When a Servant handler throws an exception, we would like to have information about the chain of invocations that led to the exception. At that point we dont want to recover from the exception, but we would like to log it, providing as much context as possible.

This repo is an example of a possible approach. If you run the server with cabal run and invoke the endpoint with

curl -v -X POST localhost:8000

then the following exception will be logged:

ExceptionWithStackTrace ["runFoo","runBar","runBaz"] user error (some exception)

Where runFoo, runBar and runBaz are annotations identifying functions in the call stack. Those annotations need to be explicitly added, they're not automatic. On the other hand, no changes to exception-throwing or exception-catching code are needed.

How it works

For each individual request, we allocate an IORef which will contain the stack trace (a list of annotations). That IORef is passed as a reader environment. This is done in Servant's hoistServer function.
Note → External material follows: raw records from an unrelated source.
(* ===== verification/CascadeReturns.v ===== *)
(** When a cascade returns and when it never does
    ([src/rust/src/kernel/orchestrate.rs]): [run] calls itself through the
    reactions of each event and [compensate] drains a ledger until it is empty,
    so neither returns unconditionally. *)
From stdpp Require Import gmap relations.
From S2P Require Export OrchestrateFacts.

(** ** Cascades that return *)
(** A step that takes turns settles when some number of them, and any larger
    one, gives the same answer; it starts and ends where [P] holds. *)
Section settles.
Context {St S : Type}.
Variable P : Cascade St S → Prop.

Definition settles {A} (m : nat → Step (St := St) (S := S) A) : Prop :=
  ∀ c, P c → ∃ n0 a c', P c' ∧ ∀ n, (n0 <= n)%nat → m n c = Some (a, c').

Lemma settles_done {A} (a : A) : settles (λ _, done_with a).
Proof. intros c Hc. by exists 0%nat, a, c. Qed.
Lemma settles_out {A} (m : Step A) : (∀ c, P c → ∃ a c', P c' ∧ m c = Some (a, c')) → settles (λ _, m).
Proof. intros Hm c Hc. destruct (Hm c Hc) as (a&c'&?&?). by exists 0%nat, a, c'. Qed.
Lemma settles_change f : (∀ c, P c → P (f c)) → settles (λ _, change f).
Proof. intros Hf c Hc. exists 0%nat, tt, (f c). auto. Qed.
Lemma settles_andThen {A B} (m : nat → Step A) (k : A → nat → Step B) :
  settles m → (∀ a, settles (k a)) → settles (λ n, andThen (m n) (λ a, k a n)).
Proof.
  intros Hm Hk c Hc. destruct (Hm c Hc) as (n1&a&c1&Hc1&Em). destruct (Hk a c1 Hc1) as (n2&b&c2&Hc2&Ek).
  exists (n1 `max` n2)%nat, b, c2. split; [done|]. intros n Hn. unfold andThen.
  rewrite Em by lia. simpl. apply Ek. lia.
Qed.
Lemma settles_ask {A B} (f : Cascade St S → A) (k : A → nat → Step B) :
  (∀ c, P c → ∃ n0 b c', P c' ∧ ∀ n, (n0 <= n)%nat → k (f c) n c = Some (b, c')) →
  settles (λ n, andThen (ask_cascade f) (λ a, k a n)).
Proof. intros Hk c Hc. apply (Hk c Hc). Qed.
Lemma settles_each {A} (l : list A) (body : nat → A → Step unit) :
  (∀ a, a ∈ l → settles (λ n, body n a)) → settles (λ n, each l (body n)).
Proof.
  induction l as [|a l IH]; intros Hb; [apply settles_done|].
  apply (settles_andThen (λ n, body n a) (λ _ n, each l (body n))); [apply Hb, list_elem_of_here|].
  intros []. apply IH. intros a' Ha. by apply Hb, list_elem_of_further.
Qed.
End settles.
When we enter an annotated function, we empty the IORef. We do the same when we exit an annotated function normally.

When we exit an annotated function abnormally, because of an exception, we add the function's annotation into the IORef. As the exception bubbles up, we build a chain of annotations.

Once we are out of the handler, we catch the exception, inspect the IORef's contents, and re-throw the exception wrapped in an ExceptionWithStackTrace.

A problem with this approach

If we catch an exception coming from an annotated function and then throw an unrelated exception without crossing an annotation frontier the old exception stays in the stack trace, which might be misleading.

Possible alternatives

We could store the stack trace directly in the reader environment, without using a mutable IORef.

The stack trace would grow (using local) as we get into nested function calls. Exceptions would be caught and re-thrown as ExceptionWithStackTrace at the earliest possible moment, without waiting until we exit the Servant handler.

The problem with this is that it might interfere with exception-catching code. If one layer throws IOExceptions and some upper layer relies con catching them, converting the IOExceptions into ExceptionWithStackTraces in some intermediate layer will break the logic.